Generally speaking, the CBS SQ encodes were done simultaneously with the discrete 4-channel tapes because the engineering department felt that deriving a 2-channel SQ-encoded tape from a 4-channel tape introduced the possibility of more phase error which would degrade the quality of the SQ decode. The upshot of this is that if there are channel assignment errors in the discrete (Q8) version of a release, they'll also exist in the SQ LP version. Take Earth, Wind & Fire's
That's the Way of the World (another Don Young quad mix) for example - one side of the album had the phase inverted in one of the front channels (which is surely not an intentional decision) and this 'feature' (ie mistake) exists on both the SQ LP and Q8 releases of this title.
The reason I know without a shadow of a doubt that there's a channel assignment error on
Birds of Fire is that there's no way to replicate what happens on the drum roll that opens One Word using any kind of quad joystick panner that would've existed at the time. There are points in that pan where the sound appararently moves diagonally, ie right rear to front left, front right to rear left, and so on. There's no way to do this with a joystick panner: think about it, let's say you're in rear right, and you want to slowly move to front left - the halfway point between those two positions in "quad center" (ie where the joystick would rest in the middle if you weren't touching it at all) and at this (brief) point you should be hearing the same mono signal at equal power in all 4 channels. This doesn't happen in the One Word intro, instead you hear it in only two of the four channels (ie FL/RR or FR/RL) as the pan 'moves' around the room.
The 'upside' with this album is that aside from the opening to One Word, there's essentially no other interaction between the front and rear channels, so if the weird schizophrenic 'X' pan (and the fact that the instruments in the front are stereo imaged oppositely to the way they are in the original stereo mix) then there's no need to worry about, or 'fix' this album.

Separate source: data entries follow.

Definition RestoreAllChannelLogLevelsNoLock (c : t) : t :=
  foldl (λ c' channelNode, RestoreChannelLogLevel (SubsystemName channelNode) c')
    c (ChannelNodeHead c).

Definition SetPlugin (plugin : option ConfiguratorPlugin) (c : t) : t :=
  RestoreAllChannelLogLevelsNoLock
    {| GlobalMinimumLogLevel := GlobalMinimumLogLevel c; Plugin := plugin;
       ChannelNodeHead := ChannelNodeHead c |}.

Definition GetChannels (c : t) : list (string * Level) :=
  (λ channelNode, (SubsystemName channelNode, Level' channelNode))
    <$> ChannelNodeHead c.

Definition ChannelRegisterNoLock (channelNode : ChannelNode) (c : t) : t :=
  set_ChannelNodeHead (channelNode :: ChannelNodeHead c) c.

(** [ChannelRegister]: link the node in, then restore its level. *)
Definition ChannelRegister (channelNode : ChannelNode) (c : t) : t :=
  let c1 := ChannelRegisterNoLock channelNode c in
  set_ChannelNodeHead
    (RestoreChannelLogLevel_node channelNode c1 :: ChannelNodeHead c) c1.

End Configurator.

(** * Vocabulary of the statements *)

(** No two registered sinks share a unique name. *)
Definition UniqueNames (GetUniquePluginName : OutputWorker.PluginPtr → string)
    (w : OutputWorker.t) : Prop :=
  NoDup (GetUniquePluginName <$> OutputWorker.Plugins w).

(** The registered sinks whose unique name is [name]. *)
Definition SinksNamed (GetUniquePluginName : OutputWorker.PluginPtr → string)
    (name : string) (w : OutputWorker.t) : list OutputWorker.PluginPtr :=
  filter (λ q, GetUniquePluginName q = name) (OutputWorker.Plugins w).

(** [AddPlugin] called once for each sink of [ps], in order. *)
Definition AddPlugins (GetUniquePluginName : OutputWorker.PluginPtr → string)
    (ps : list OutputWorker.PluginPtr) (w : OutputWorker.t) : OutputWorker.t :=
  foldl (λ w' p, OutputWorker.AddPlugin GetUniquePluginName (Some p) w') w ps.

(** The sentinel record that [Flush] builds. *)
Definition FlushSentinel (flushEvent : OutputWorker.Handle) (now : LogTime)
    : OutputWorker.QueuedLogMessage :=
  OutputWorker.set_FlushEvent (Some flushEvent)
    (OutputWorker.mkQueuedLogMessage "Logging" Info "" now).

(** One call of [HandleMessage]: its arguments and the clock value it reads. *)
Record Occurrence : Type := {
  occ_subsystem : string;
  occ_level : Level;
  occ_text : string;
  occ_time : Z
}.

(** [HandleMessage] called for each occurrence in turn: the classifications
    and the final state. *)
Fixpoint HandleMessages (K : Tunables) (occs : list Occurrence)
    (s : RepeatedMessageManager.t)
    : list RepeatedMessageManager.HandleResult * RepeatedMessageManager.t :=
  match occs with
  | [] => ([], s)
  | o :: occs' =>
      let r :=
        RepeatedMessageManager.HandleMessage K (occ_subsystem o) (occ_level o)
          (occ_text o) (occ_time o) s in
      let r' := HandleMessages K occs' r.2 in
      (r.1 :: r'.1, r'.2)
  end.

(** Each time of [times] is within the aggregation window of the one before
    it, the first one of [last]. *)
Fixpoint WithinWindow (K : Tunables) (last : Z)
    (times : list Z) : Prop :=
  match times with
  | [] => True
  | time :: times' =>
      RepeatedMessageManager.GetLogMillisecondTimeDifference last time
      < maxDeferrableDetectionTimeMs K
      ∧ WithinWindow K time times'
  end.

(** The clock value of the last call of [times], or [last] when there is
    none. *)
Definition LastTime (last : Z) (times : list Z) : Z :=
  foldl (λ _ time, time) last times.

(** The text of the last call of [occs], or [text] when there is none. *)
Definition LastText (text : string) (occs : list Occurrence) : string :=
  foldl (λ _ o, occ_text o) text occs.

(** The record that [PrintDeferredAggregateMessage] makes [Write] enqueue. *)
Definition SummaryRecord (now : LogTime)
    (repeatedMessage : RepeatedMessageManager.RepeatedMessage)
    : OutputWorker.QueuedLogMessage :=
  OutputWorker.mkQueuedLogMessage
    (RepeatedMessageManager.subsystemName repeatedMessage)
    (RepeatedMessageManager.messageLogLevel repeatedMessage)
    (RepeatedMessageManager.AggregateText repeatedMessage) now.

(** What [Poll] collects in [messagesToPrint] for one entry, and what it
    leaves in [RepeatedMessageMap] for it. *)
Definition Poll_emit (K : Tunables) (currentLogTimeMs : Z)
    (e : RepeatedMessageManager.RepeatedMessage)
    : option RepeatedMessageManager.RepeatedMessage :=
  if bool_decide
       (maxDeferrableDetectionTimeMs K
        < RepeatedMessageManager.GetLogMillisecondTimeDifference
            (RepeatedMessageManager.lastTimeMs e) currentLogTimeMs)
  then if bool_decide (RepeatedMessageManager.aggregatedCount e ≠ 0)
       then Some e else None
  else if bool_decide
            (maxDeferredMessages K ≤ RepeatedMessageManager.aggregatedCount e)
       then Some e else None.

Definition Poll_keep (K : Tunables) (currentLogTimeMs : Z)
    (e : RepeatedMessageManager.RepeatedMessage)
    : option RepeatedMessageManager.RepeatedMessage :=
  if bool_decide
       (maxDeferrableDetectionTimeMs K
        < RepeatedMessageManager.GetLogMillisecondTimeDifference
            (RepeatedMessageManager.lastTimeMs e) currentLogTimeMs)
  then None
  else if bool_decide
            (maxDeferredMessages K ≤ RepeatedMessageManager.aggregatedCount e)
       then Some
              (RepeatedMessageManager.set_aggregatedCount 0
                 (RepeatedMessageManager.set_printedCount
                    (RepeatedMessageManager.printedCount e
                     + RepeatedMessageManager.aggregatedCount e) e))
       else Some e.

(** [PrintDeferredAggregateMessage] as [Poll] runs it on the worker that
    owns the manager. *)
Definition PrintDeferred (K : Tunables) (GetTimestamp : LogTime → string)
    (now : LogTime) (repeatedMessage : RepeatedMessageManager.RepeatedMessage)
    (w : OutputWorker.t) : OutputWorker.t :=
  RepeatedMessageManager.PrintDeferredAggregateMessage
    OutputWorker.RepeatedMessageManagerInstance
    OutputWorker.set_RepeatedMessageManagerInstance
    (λ subsystem level text relogged option,
       OutputWorker.Write K GetTimestamp subsystem level text relogged option now)
    repeatedMessage w.

(** The messages that [Poll] collects for the entries other than the one of
    hash [h]. *)
Definition PollRest (K : Tunables) (now : LogTime)
    (iteration : list (Z * RepeatedMessageManager.RecentMessage)) (h : Z)
    (w : OutputWorker.t) : list RepeatedMessageManager.RepeatedMessage :=
  (RepeatedMessageManager.Poll_locked K
     (RepeatedMessageManager.LogTimeToMillisecondTime now) iteration
     (RepeatedMessageManager.set_RepeatedMessageMap
        (delete h
           (RepeatedMessageManager.RepeatedMessageMap
              (OutputWorker.RepeatedMessageManagerInstance w)))
        (OutputWorker.RepeatedMessageManagerInstance w))).2.

(** Everything the manager holds except the re-entrancy flag. *)
Definition ManagerData (s : RepeatedMessageManager.t)
    : gmap Z RepeatedMessageManager.RecentMessage
      * gmap Z RepeatedMessageManager.RepeatedMessage * gset Z * gset Z :=
  (RepeatedMessageManager.RecentMessageMap s,
   RepeatedMessageManager.RepeatedMessageMap s,
   RepeatedMessageManager.RepeatedMessageExceptionSet s,
   RepeatedMessageManager.RepeatedMessageSubsystemExceptionSet s).

(** The invariant of the two maps: no hash is a key of both. *)
Definition MapsDisjoint (s : RepeatedMessageManager.t) : Prop :=
  ∀ h, RepeatedMessageManager.RecentMessageMap s !! h = None
       ∨ RepeatedMessageManager.RepeatedMessageMap s !! h = None.

(** What a call on the worker can do to its manager: nothing but toggling the
    re-entrancy flag, one [HandleMessage], the locked part of one [Poll], or
    one of the four exception calls, the last of them where it returns. *)
Inductive ManagerStep (K : Tunables) (s : RepeatedMessageManager.t)
    : RepeatedMessageManager.t → Prop :=
  | ManagerStep_flag s' :
      ManagerData s' = ManagerData s → ManagerStep K s s'
  | ManagerStep_HandleMessage subsystem level text now :
      ManagerStep K s
        (RepeatedMessageManager.HandleMessage K subsystem level text now s).2
  | ManagerStep_Poll now iteration s' :
      ManagerData s'
      = ManagerData (RepeatedMessageManager.Poll_locked K now iteration s).1 →
      ManagerStep K s s'
  | ManagerStep_AddException messagePrefix :
      ManagerStep K s
        (RepeatedMessageManager.AddRepeatedMessageException K messagePrefix s)
  | ManagerStep_RemoveException messagePrefix :
      ManagerStep K s
        (RepeatedMessageManager.RemoveRepeatedMessageException K messagePrefix s)
  | ManagerStep_AddSubsystemException subsystem :
      ManagerStep K s
        (RepeatedMessageManager.AddRepeatedMessageSubsystemException K subsystem s)
  | ManagerStep_RemoveSubsystemException subsystem s' :
      RepeatedMessageManager.RemoveRepeatedMessageSubsytemException K subsystem s
      = Some s' →
      ManagerStep K s s'.

(** One call [Write(subsystem, level, text, relogged, WriteOption::Default)]
    and the time the clock shows during it. *)
Record WriteCall : Type := {
  wc_subsystem : string;
  wc_level : Level;
  wc_text : string;
  wc_relogged : bool;
  wc_now : LogTime
}.

(** The call of [HandleMessage] that a [Write] call makes. *)
Definition OccurrenceOf (c : WriteCall) : Occurrence :=
  {| occ_subsystem := wc_subsystem c; occ_level := wc_level c;
     occ_text := wc_text c;
     occ_time := RepeatedMessageManager.LogTimeToMillisecondTime (wc_now c) |}.

(** The record that a [Write] call enqueues. *)
Definition RecordOf (c : WriteCall) : OutputWorker.QueuedLogMessage :=
  OutputWorker.mkQueuedLogMessage (wc_subsystem c) (wc_level c) (wc_text c)
    (wc_now c).

(** The [Write] calls of [calls] made in order, each with the default
    option. *)
Definition WriteAll (K : Tunables) (GetTimestamp : LogTime → string)
    (calls : list WriteCall) (w : OutputWorker.t) : OutputWorker.t :=
  foldl
    (λ w' c,
       OutputWorker.Write K GetTimestamp (wc_subsystem c) (wc_level c)
         (wc_text c) (wc_relogged c) Default (wc_now c) w')
    w calls.

(** The record about lost messages that the drain puts in front of a batch. *)
Definition LostRecord (lostCount : Z) (now : LogTime)
    : OutputWorker.QueuedLogMessage :=
  OutputWorker.mkQueuedLogMessage "Logging" Error
    (OutputWorker.LostText lostCount) now.

(** The calls a client can make on the worker and on its manager. *)
Inductive Op : Type :=
  | OpWrite (subsystem : string) (level : Level) (text : string)
      (relogged : bool) (option : WriteOption) (now : LogTime)
  | OpProcessQueuedMessages (now : LogTime)
      (iteration : list (Z * RepeatedMessageManager.RecentMessage))
  | OpFlush (flushEvent : OutputWorker.Handle) (now : LogTime)
  | OpStart (created : bool)
  | OpStop (now : LogTime)
      (iteration : list (Z * RepeatedMessageManager.RecentMessage))
  | OpAddPlugin (plugin : option OutputWorker.PluginPtr)
  | OpRemovePlugin (plugin : option OutputWorker.PluginPtr)
  | OpDisableAllPlugins
  | OpAddRepeatedMessageException (messagePrefix : string)
  | OpRemoveRepeatedMessageException (messagePrefix : string)
  | OpAddRepeatedMessageSubsystemException (subsystem : string)
  | OpRemoveRepeatedMessageSubsystemException (subsystem : string).

Definition on_manager (f : RepeatedMessageManager.t → RepeatedMessageManager.t)
    (w : OutputWorker.t) : OutputWorker.t :=
  OutputWorker.set_RepeatedMessageManagerInstance
    (f (OutputWorker.RepeatedMessageManagerInstance w)) w.

(** One call on the worker: the state it leaves, or [None] where its
    behaviour is undefined. *)
Definition step (K : Tunables)
    (GetUniquePluginName : OutputWorker.PluginPtr → string)
    (GetTimestamp : LogTime → string) (op : Op) (w : OutputWorker.t)
    : option OutputWorker.t :=
  match op with
  | OpWrite subsystem level text relogged option now =>
      Some (OutputWorker.Write K GetTimestamp subsystem level text relogged option
              now w)
  | OpProcessQueuedMessages now iteration =>
      Some (OutputWorker.ProcessQueuedMessages K GetTimestamp now iteration w).1.1
  | OpFlush flushEvent now => Some (OutputWorker.Flush flushEvent now w).1
  | OpStart created => Some (OutputWorker.Start created w)
  | OpStop now iteration =>
      Some (OutputWorker.Stop K GetTimestamp now iteration w).1.1
  | OpAddPlugin plugin => Some (OutputWorker.AddPlugin GetUniquePluginName plugin w)
  | OpRemovePlugin plugin =>
      Some (OutputWorker.RemovePlugin GetUniquePluginName plugin w)
  | OpDisableAllPlugins => Some (OutputWorker.DisableAllPlugins w)
  | OpAddRepeatedMessageException messagePrefix =>
      Some (on_manager
              (RepeatedMessageManager.AddRepeatedMessageException K messagePrefix) w)
  | OpRemoveRepeatedMessageException messagePrefix =>
      Some (on_manager
              (RepeatedMessageManager.RemoveRepeatedMessageException K messagePrefix)
              w)
  | OpAddRepeatedMessageSubsystemException subsystem =>
      Some (OutputWorker.AddRepeatedMessageSubsystemException K subsystem w)
  | OpRemoveRepeatedMessageSubsystemException subsystem =>
      OutputWorker.RemoveRepeatedMessageSubsystemException K subsystem w
  end.
(** X13. A character that is in none of the patterns splits the work:
    the text before it and the text after it are transformed as they
    would be alone.  The line feed is such a character, so the pass
    treats every line on its own. *)
Theorem foreign_character_splits (c : codepoint) (l r : str) :
  foreign c pass = true ->
  exists l' r',
    transform l = Some l' /\ transform r = Some r'
    /\ transform (l ++ [c] ++ r) = Some (l' ++ [c] ++ r').
Proof.
  intros H. exists (run_steps pass l), (run_steps pass r).
  split; [apply transform_run|]. split; [apply transform_run|].
  exact (transform_around _ _ (track_foreign c pass H) l r).
Qed.

Lemma foreign_character_splits_witness :
  exists l' r',
    transform (lit "icon: '⚙️") = Some l' /\ transform (lit "'") = Some r'
    /\ transform (lit "icon: '⚙️" ++ [10%N] ++ lit "'")
       = Some (l' ++ [10%N] ++ r').
Proof.
  apply foreign_character_splits. vm_compute. reflexivity.
Defined.

(** ** Documents without symbols *)

Lemma symbol_free_pass (d : str) :
  forallb (fun st => count (fst st) d =? 0)
          (replacements ++ [catch_all_step]) = true ->
  (forall st, In st replacements -> count (fst st) d = 0)
  /\ count mechanics d = 0
  /\ run_steps pass d = d.
Proof.
  intros H. rewrite forallb_forall in H.
  assert (Ht : forall st, In st replacements -> count (fst st) d = 0).
  { intros st Hin. apply Nat.eqb_eq. apply H. apply in_or_app. now left. }
  assert (Hm : count mechanics d = 0).
  { apply Nat.eqb_eq. apply (H catch_all_step).
    apply in_or_app. right. now left. }
  split; [exact Ht|]. split; [exact Hm|].
  apply run_absent. intros st. unfold pass. rewrite !in_app_iff.
  intros [Hin|[Hin|[<-|[]]]].
  - now apply Ht.
  - destruct (constrained_contains_mechanics st Hin) as (a & b & ->).
    apply count_zero_within; [exact mechanics_nonempty|exact Hm].
  - exact Hm.
Qed.

Lemma symbol_free_state (d : str) (out : list line) :
  forallb (fun st => count (fst st) d =? 0)
          (replacements ++ [catch_all_step]) = true ->
  transform_state (d, out) = Some (d, out).
Proof.
  intros H. destruct (symbol_free_pass d H) as (Ht & Hm & Hd).
  rewrite transform_state_log, Hd, reported_none, remaining_line_none
    by assumption.
  now rewrite !app_nil_r.
Qed.

(** X14. A document in which no symbol of the table and no mechanics
    symbol occurs is left as it is, and nothing is reported. *)
Theorem symbol_free_unchanged (d : str) (out : list line) :
  forallb (fun st => count (fst st) d =? 0)
          (replacements ++ [catch_all_step]) = true ->
  transform_state (d, out) = Some (d, out) /\ transform d = Some d.
Proof.
  intros H. split; [now apply symbol_free_state|].
  unfold transform. now rewrite symbol_free_state.
Qed.

Lemma symbol_free_unchanged_witness :
  transform (lit "const a = '🎭 ⚠️ ok';") = Some (lit "const a = '🎭 ⚠️ ok';").
Proof.
  apply (symbol_free_unchanged (lit "const a = '🎭 ⚠️ ok';") []).
  vm_compute. reflexivity.
Defined.
(** Whatever the calls and whether they fail or not, the entries a
    sequence of calls returns are entries of children that were in the
    cursor when it started, each child at most once and in stored order,
    and the cursor it leaves is a suffix of the one it started from. *)
Lemma readDirs_subseq ns :
  forall o,
  exists kept,
    subseq kept (ObjectFS.te o) /\
    listed o kept (entriesOf (fst (readDirs o ns))).
Proof.
  induction ns as [| n ns IH]; intros o.
  - exists []. split; [apply subseq_nil_l | constructor].
  - rewrite readDirs_cons. cbn [fst]. rewrite entriesOf_cons.
    destruct (ObjectFS.isDir o) eqn:Hdir.
    + destruct (ObjectFS.te o) as [| v0 rest0] eqn:Hcursor.
      * rewrite ReadDir_empty by assumption. cbn [fst snd app].
        destruct (IH o) as (kept & Hsub & Hlisted).
        rewrite Hcursor in Hsub. eauto.
      * assert (Hte : ObjectFS.te o <> []) by (rewrite Hcursor; discriminate).
        rewrite (@ReadDir_slice o n Hdir Hte). cbn [fst snd]. rewrite Hcursor.
        set (k := sliced (length (v0 :: rest0)) n).
        destruct (IH (ObjectFS.set_te o (skipn k (v0 :: rest0))))
          as (kept & Hsub & Hlisted).
        cbn [ObjectFS.te ObjectFS.set_te] in Hsub.
        apply listed_set_te in Hlisted.
        destruct (outcome (ObjectFS.readDirLoop o (firstn k (v0 :: rest0))))
          as [err | ds] eqn:Hloop; cbn [fst].
        -- exists kept. split; [| exact Hlisted].
           now apply subseq_after with k.
        -- apply readDirLoop_listed in Hloop.
           exists (firstn k (v0 :: rest0) ++ kept). split.
           ++ now apply subseq_slice_then.
           ++ now apply listed_app.
    + rewrite ReadDir_not_dir by assumption. cbn [fst snd app]. apply IH.
Qed.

But if you're like me, and like things to be "correct" just for the sake of being correct, it's an easy thing to remedy, especially if you have your collection ripped digitally - apply the fix using
@HomerJAU 's MMH after you rip it and you never have to think about it again.
I honestly don't begrudge Sony Japan for not having fixed this, because they were probably just following the channel assignments on the tape box, and the only information and discussion about the channel error is hidden deep in a 5-year-old thread on some enthusiast forum in another language. The only reason that AP fixed the phase issues on
Blow by Blow was because Brian Moura was friendly with Gus Skinas and alerted him to my findings about the problem when he was authoring the SACD for them a few years back - otherwise I'm sure it would've been out-of-phase just like the Sony Japan issue. Note that even the "correct" AP version of
Blow by Blow still exhibits the 'LFE delay bug' because it came out some years before I identified this as a problem, and it's why that album still shows as having phase problems on a phase meter even with the main channels corrected.